Après une simple opération dentaire, William a perdu la capacité de se souvenir de quoi que ce soit. Que lui est-il arrivé? La réponse à ce mystère médical a le potentiel de changer notre façon de penser le cerveau, déclare BBC Future.

L'horloge interne de William s'est arrêtée à 13 h 40 le 14 mars 2005, lors d'une visite chez le dentiste.

William, un officier militaire britannique, est retourné à son lieu d'affectation en Allemagne la nuit précédente après être rentré chez lui pour assister aux funérailles de sa grand-mère. Le matin, il a visité le gymnase, où il a joué au volleyball pendant 45 minutes. Puis il est allé à son bureau pour nettoyer les blocages de courriels, puis est allé chez le dentiste, qui a subi une opération de canal radiculaire.

«Je me souviens m'être assis dans le fauteuil et le dentiste m'avait injecté une anesthésie locale», m'a dit William. Et maintenant quoi? Vide complet.

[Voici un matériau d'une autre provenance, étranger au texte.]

(** * Moldovan company registry crawler (datasets/md/companies/parse.py)

    A shallow embedding of the crawler's parsing code and the properties of
    its behaviour.

    Conventions of the embedding.
    - A Python [str] is a Rocq [string] that holds the UTF-8 encoding of the
      text, as this file holds the column labels.  Splitting, cutting,
      replacing and searching with the separators of the source, all of them
      ASCII, are the same on the bytes as on the characters; the two
      operations that are not, [len] and [strip], are written for UTF-8
      ([Py.len] counts characters, [Py.strip] removes the white space of
      [str.isspace] in its encoded form).  The regular-expression class [\d]
      is ['0'..'9'], which is Python's class on every text whose characters
      lie below U+0660, the first digit of another script; a link written
      with such digits is outside the model.
    - A spreadsheet cell is a [pyval]: [None], a [str], an [int], a [bool],
      or any other object (a float, a date, a time), which the source only
      ever formats, tests for truth or fails to split.
    - The toolkit the crawler is written against (zavod's [Context] and
      [Entity], lxml, the HTTP cache) is not part of the repository: it
      enters as the interfaces [Toolkit] and [Web].
    - Effects are explicit: a computation takes the crawl context (the stream
      of emitted entities, the log, the resources fetched) and returns the
      new context with either a value or the exception raised. *)

From Stdlib Require Import String Ascii ZArith List Lia Bool DecimalString.
From stdpp Require Import gmap strings.
Import ListNotations.

Local Open Scope string_scope.
Local Open Scope list_scope.

(** ** Python strings *)

Module Py.

(** [s.startswith(p)] *)
Fixpoint startswith (p s : string) : bool :=
  match p, s with
  | EmptyString, _ => true
  | String a p', String b s' => if Ascii.eqb a b then startswith p' s' else false
  | String _ _, EmptyString => false
  end.

(** [s[n:]] *)
Fixpoint drop (n : nat) (s : string) : string :=
  match n, s with
  | O, _ => s
  | S n', String _ s' => drop n' s'
  | S _, EmptyString => EmptyString
  end.

(** [s[:n]] *)
Fixpoint take (n : nat) (s : string) : string :=
  match n, s with
  | O, _ => EmptyString
  | S n', String a s' => String a (take n' s')
  | S _, EmptyString => EmptyString
  end.

(** [sub in s], for a non-empty [sub] as everywhere in the source *)
Fixpoint contains (sub s : string) : bool :=
  startswith sub s ||
  match s with
  | EmptyString => false
  | String _ s' => contains sub s'
  end.

(** The scan behind [s.split(sep)] for a non-empty [sep]: the piece being
    read and the pieces after it.  [skip] counts the characters of a
    separator just recognised that are still to be passed over. *)
Fixpoint split_scan (sep : string) (skip : nat) (s : string) : string * list string :=
  match s with
  | EmptyString => (EmptyString, [])
  | String a s' =>
      match skip with
      | S k => split_scan sep k s'
      | O =>
          if startswith sep s then
            let '(p, ps) := split_scan sep (String.length sep - 1) s' in
            (EmptyString, p :: ps)
          else
            let '(p, ps) := split_scan sep 0 s' in
            (String a p, ps)
      end
  end.

(** [s.split(sep)] *)
Definition split (sep s : string) : list string :=
  let '(p, ps) := split_scan sep 0 s in p :: ps.

(** [s.split(sep, 1)]: cut at the first occurrence of [sep] only *)
Fixpoint split1 (sep s : string) : list string :=
  if startswith sep s then [EmptyString; drop (String.length sep) s]
  else
    match s with
    | EmptyString => [EmptyString]
    | String a s' =>
        match split1 sep s' with
        | [l; r] => [String a l; r]
        | _ => [s]
        end
    end.

(** The cut of [s.rsplit(sep, 1)]: the text before and after the last
    occurrence of [sep], when there is one. *)
Fixpoint rcut (sep s : string) : option (string * string) :=
  match s with
  | EmptyString => None
  | String a s' =>
      match rcut sep s' with
      | Some (l, r) => Some (String a l, r)
      | None =>
          if startswith sep s then Some (EmptyString, drop (String.length sep) s)
          else None
      end
  end.

(** [s.rsplit(sep, 1)] *)
Definition rsplit1 (sep s : string) : list string :=
  match rcut sep s with
  | Some (l, r) => [l; r]
  | None => [s]
  end.

(** [sep.join(parts)] *)
Fixpoint join (sep : string) (parts : list string) : string :=
  match parts with
  | [] => EmptyString
  | [p] => p
  | p :: ps => p +:+ sep +:+ join sep ps
  end.

(** [s.replace(old, new)] for a non-empty [old] *)
Definition replace (old new s : string) : string :=
  join new (split old s).

(** [len(s)]: the characters of a text are the bytes of its encoding that
    do not continue a character (those outside [0x80..0xBF]). *)
Fixpoint len (s : string) : nat :=
  match s with
  | EmptyString => O
  | String a s' =>
      let n := nat_of_ascii a in
      if (128 <=? n)%nat && (n <=? 191)%nat then len s' else S (len s')
  end.

(** The number of bytes of the white-space character [s] starts with, [0]
    when it starts with none.  White space is what [str.isspace] accepts:
    U+0009..U+000D, U+001C..U+0020, U+0085, U+00A0, U+1680, U+2000..U+200A,
    U+2028, U+2029, U+202F, U+205F and U+3000, here in UTF-8. *)
Definition space_width (s : string) : nat :=
  match s with
  | EmptyString => 0
  | String a s1 =>
      let n := nat_of_ascii a in
      if ((9 <=? n)%nat && (n <=? 13)%nat) || ((28 <=? n)%nat && (n <=? 32)%nat) then 1
      else
        match s1 with
        | EmptyString => 0
        | String b s2 =>
            let m := nat_of_ascii b in
            if (n =? 194)%nat && ((m =? 133)%nat || (m =? 160)%nat) then 2
            else
              match s2 with
              | EmptyString => 0
              | String c _ =>
                  let k := nat_of_ascii c in
                  if ((n =? 225)%nat && (m =? 154)%nat && (k =? 128)%nat)
                     || ((n =? 226)%nat && (m =? 128)%nat
                         && (((128 <=? k)%nat && (k <=? 138)%nat)
                             || (k =? 168)%nat || (k =? 169)%nat || (k =? 175)%nat))
                     || ((n =? 226)%nat && (m =? 129)%nat && (k =? 159)%nat)
                     || ((n =? 227)%nat && (m =? 128)%nat && (k =? 128)%nat)
                  then 3 else 0
              end
        end
  end.

(** The scan of [s.lstrip()]: [skip] counts the bytes still to pass over of
    a white-space character just recognised. *)
Fixpoint lstrip_scan (skip : nat) (s : string) : string :=
  match s with
  | EmptyString => EmptyString
  | String _ s' =>
      match skip with
      | S k => lstrip_scan k s'
      | O =>
          match space_width s with
          | O => s
          | S k => lstrip_scan k s'
          end
      end
  end.

(** [s.lstrip()] *)
Definition lstrip (s : string) : string := lstrip_scan 0 s.
Definition ownerDownload : FileDownloadRoute.Request :=
    {| FileDownloadRoute.cookie := Some (js "alice-token");
       FileDownloadRoute.authorization := None;
       FileDownloadRoute.queryToken := None; FileDownloadRoute.id := 5%N |}.

  (** Processing and uploading the picture, the clock moving on by
      [ticks] at its readings: the key of the original, and the keys of the
      other objects the bucket holds afterwards. *)
Definition pictureKeys (ticks : list N) : option (jsstring * list jsstring) :=
    match UploadRoute.processedUpload (H := externals) alicePayload picture
            (fun b u f => fileProcessor.processImage (H := externals) b u f)
            (world emptyStore ticks []) with
    | (Returned placed, w) =>
        Some (UploadRoute.s3Key placed,
              filter (fun key => key <> UploadRoute.s3Key placed)
                (map_to_list (bucket (store w))).*1)
    | _ => None
    end.

End demo.

(** ** More of the installation *)

Module examples.

Definition hashing : Bcrypt :=
    {| bcryptHash := fun password rounds => js "$2a$" ++ password |}.

Definition key : jsstring := js "files/1/900-report.pdf".

  (** Alice with her report as file 5, its object in the bucket, the share
      link 7 to it and the background scan of it on its timer; her
      storageUsed is the size of the report. *)
Definition stocked : Store :=
    {| users := {[ 1%N := User.setStorageUsed 40 0 demo.alice ]};
       files := {[ 5%N := demo.report VirusScanStatus.clean false ]};
       shareLinks := {[ 7%N := demo.link None ]};
       bucket := {[ key := {| S3Object.Body := [x25; x50; x44; x46];
                              S3Object.ContentType := js "application/pdf";
                              S3Object.Metadata := [] |} ]};
       timers := [(5%N, key)] |}.

Definition clip : File.t :=
    {| File.name := js "clip.mp4"; File.type := js "video/mp4"; File.size := 10;
       File.content := [x00; x01] |}.

Definition deleteRequest : FileRoute.Request :=
    {| FileRoute.cookie := Some (js "alice-token"); FileRoute.authorization := None;
       FileRoute.id := 5%N |}.
(** X14. When [get_all_file_paths] returns, it has sent two requests, the
    first to the zipball endpoint and the second to the URL the locator
    returned; the second response has no 4xx/5xx status and the names are
    the entries of its content, in archive order; console and files are
    untouched. *)
Theorem get_all_file_paths_returns_inv env self names w w' :
  get_all_file_paths env self w = (Return names, w') →
  ∃ archive_url response,
    fst (get_archive_url env self w) = Return archive_url
    ∧ http_get env archive_url = Responded response
    ∧ http_error_status (status_code response) = false
    ∧ zip_infolist env (content response) = inr names
    ∧ requested w' = requested w ++ [zipball_url self; archive_url]
    ∧ stdout w' = stdout w
    ∧ files w' = files w.
Proof.
  rewrite get_all_file_paths_unfold.
  pose proof (get_archive_url_log env self w) as Hlog.
  destruct (frames_get_archive_url env self w) as [Hout Hfiles].
  destruct (get_archive_url env self w) as [[archive_url|e] w1]; [|done].
  rewrite make_request_unfold.
  destruct (http_get env archive_url) as [response|msg] eqn:Hget; [|done].
  destruct (http_error_status (status_code response)) eqn:Hok; [done|].
  destruct (zip_infolist env (content response)) as [msg|names'] eqn:Hzip; [done|].
  intros [= <- <-]. exists archive_url, response. simpl in *.
  repeat split; try done. by rewrite Hlog, <- app_assoc.
Qed.

Lemma get_all_file_paths_returns_inv_witness :
  ∃ archive_url,
    fst (get_archive_url codeload_env example_git initial_world) = Return archive_url
    ∧ requested (log_request "https://codeload.github.com/x.zip"
                   (log_request
                      "https://api.github.com/repos/Shell1010/Selfcord/zipball/main"
                      initial_world))
      = [zipball_url example_git; archive_url].
Proof.
  destruct (get_all_file_paths_returns_inv codeload_env example_git
              ["Selfcord-abc123/"; "Selfcord-abc123/README.md"] initial_world
              (log_request "https://codeload.github.com/x.zip"
                 (log_request
                    "https://api.github.com/repos/Shell1010/Selfcord/zipball/main"
                    initial_world))
              eq_refl)
    as (archive_url & response & Hurl & _ & _ & _ & Hlog & _).
  exists archive_url. split; [exact Hurl|exact Hlog].
Defined.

Depuis, il n'a pu se souvenir de rien pendant plus d'une heure et demie. Et s'il peut encore me parler de sa première rencontre avec le duc d'York (prince Andrew, frère du prince Charles, héritier du trône britannique) lors d'un briefing du ministère de la Défense, il ne se souvient même pas où il vit maintenant. Chaque matin, il se réveille avec le sentiment que nous sommes en 2005, il est en Allemagne et il doit aller chez le dentiste.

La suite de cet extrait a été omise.